Why did Paul McCartney see himself as the public face of The Beatles?

At the start of 1968, Paul McCartney was the only Beatle living in London. George Harrison, John Lennon and Ringo Starr had all decamped to leafy Surrey at the height of Beatlemania, leaving McCartney at his home in St John’s Wood, just a couple of minutes away from Abbey Road studios. So why did Macca stay put in London while the others fled in search of more peaceful surroundings?

His home in London was anything but peaceful. By 1968, Beatlemania had been and gone – but The Beatles were still some of the most famous people on the planet. And McCartney had to take out incredible measures at his London home to keep even a sliver of privacy. He erected a ten-foot high wall outside and could control the entry gate from inside. He also had two separate phone lines whose numbers changed frequently – not that it prevented crazed calls from fans. “It’s like Casey’s Court at Paul’s house,” McCartney’s father once complained. “The phone never stops, and half of the calls are from fans. I can’t get any rest.” His father soon headed back to Liverpool in search of that elusive rest.

Yet McCartney felt a strange need to be present in London. Speaking to the Evening Standard in February 1968, he says that as the so-called “sociable” Beatle, he “had” to live in the capital. He had to turn up to the latest film premieres, be seen on the first night of a theatre run, and accept the most invitations to the most events. He saw it as an extension of his role as the band spokesperson. “I’ve always been the spokesman for the group to a certain extent,” he said. “That’s my job…chatting up the press and all that.” It’s a position which McCartney felt he had to step up to after the untimely death of manager Brian Epstein the previous year.

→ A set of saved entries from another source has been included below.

Lemma lstrip_app x z :
  str_lstrip (x ++ z) =
  if forallb is_space x then str_lstrip z else str_lstrip x ++ z.
Proof.
  induction x as [|c x IH]; [reflexivity|]. simpl.
  destruct (is_space c); [exact IH | reflexivity].
Qed.

(** A prefix without the character [b] ends before [b]. *)
Lemma startswith_before b u v w :
  forall t, ~ In b t ->
  str_startswith (u ++ b :: v) t = true -> str_startswith (u ++ w) t = true.
Proof.
  induction u as [|c u IH]; intros t Hb H.
  - destruct t as [|a t]; [apply startswith_nil|].
    simpl in H. apply andb_true_iff in H as [H _]. apply ascii_eqb_true in H.
    subst a. exfalso. apply Hb. left. reflexivity.
  - destruct t as [|a t]; [reflexivity|].
    simpl in *. apply andb_true_iff in H as [H1 H2]. rewrite H1. simpl.
    apply IH; [|exact H2]. intros Hin. apply Hb. right. exact Hin.
Qed.

(** Taking a marker token out of a [title:] line leaves a [title:] line. *)
Lemma title_line_drop_marker k x y :
  is_title_line (x ++ marker_text k ++ y) = true -> is_title_line (x ++ y) = true.
Proof.
  rewrite !title_line_lstrip, !lstrip_app.
  destruct (marker_text_cons k) as [r Hr]. rewrite Hr.
  destruct (forallb is_space x).
  - simpl. discriminate.
  - unfold str_lower. rewrite !map_app. simpl map.
    apply startswith_before. vm_compute. intuition discriminate.
Qed.

Lemma title_line_nil : is_title_line [] = false.
Proof. reflexivity. Qed.

Lemma splitlines_from_marker k cur s :
  splitlines_from false cur (marker_text k ++ s) =
  splitlines_from false (cur ++ marker_text k) s.
Proof.
  destruct k; simpl; rewrite <- ?app_assoc; reflexivity.
Qed.

Lemma splitlines_after_cr_marker k s :
  splitlines_from true [] (marker_text k ++ s) =
  splitlines_from false [] (marker_text k ++ s).
Proof. destruct k; reflexivity. Qed.

(** * Lines that the sanitizer keeps *)

Section KeptLines.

While the other Beatles enjoyed the quiet life in their huge Surrey mansions, McCartney was busy soaking up the cultural riches of sixties-swinging London (“But don’t call me a cultural Pied Piper – because I’m not,” he told the Evening Standard’s Ray Connolly). He was regularly seen at concerts across the city, notably being present the night Jimi Hendrix performed a cover of ‘Sgt. Pepper’s Lonely Hearts Club Band’ just a day after the album’s release. He also attended the Million Volt Sound and Light Rave a few months prior, which is said to be the only time that the legendary lost Beatles song ‘Carnival of Light’ got a public airing.

If McCartney saw himself as the spokesperson of the band, then he also saw himself as a kind of gatekeeper of Beatles culture: a visual representation of everything they stood for. While Harrison immersed himself in Indian culture, Lennon became closer to Yoko Ono, and Starr dabbled in acting; McCartney was the one who felt a need to stay grounded, stay in London, and show people that they weren’t that different to before. “If the other three were to go freaky looking and wear ridiculous things, I’d be the one to stay un-freaky just to reassure everyone,” he said. But The Beatles were gradually starting to go their own ways, and McCartney seemed acutely aware of this.

His interview with the Evening Standard took place shortly before the release of ‘Lady Madonna’, and just days before he jetted off to Rishikesh, India with the rest of The Beatles. There, the growing cracks within The Beatles started to show. Starr and his wife Maureen left after just a couple of weeks. McCartney flew back a few weeks after that, while Lennon and Harrison stayed on for another three weeks.

McCartney spent a little over a month in India, but his time there was incredibly fruitful in terms of songwriting. He returned to London the following month armed with a truckload of new Beatles tunes, most of which would appear on 1968’s The White Album. However, recording sessions for the album were fraught, with each songwriter increasingly pursuing different creative directions – a situation which led to Starr temporarily leaving the band in August 1968.

The Beatles would go on to record two more albums together – Let It Be and Abbey Road – but the group’s break-up had long seemed inevitable by the end. Naturally, as someone who saw himself as the public face and spokesperson of The Beatles, McCartney was the one who tried the hardest to keep the group together. Soon after the breakup, he left London and decamped to Scotland, where, no longer the public face of the band, he would finally get the peace and quiet that had long eluded him in the capital.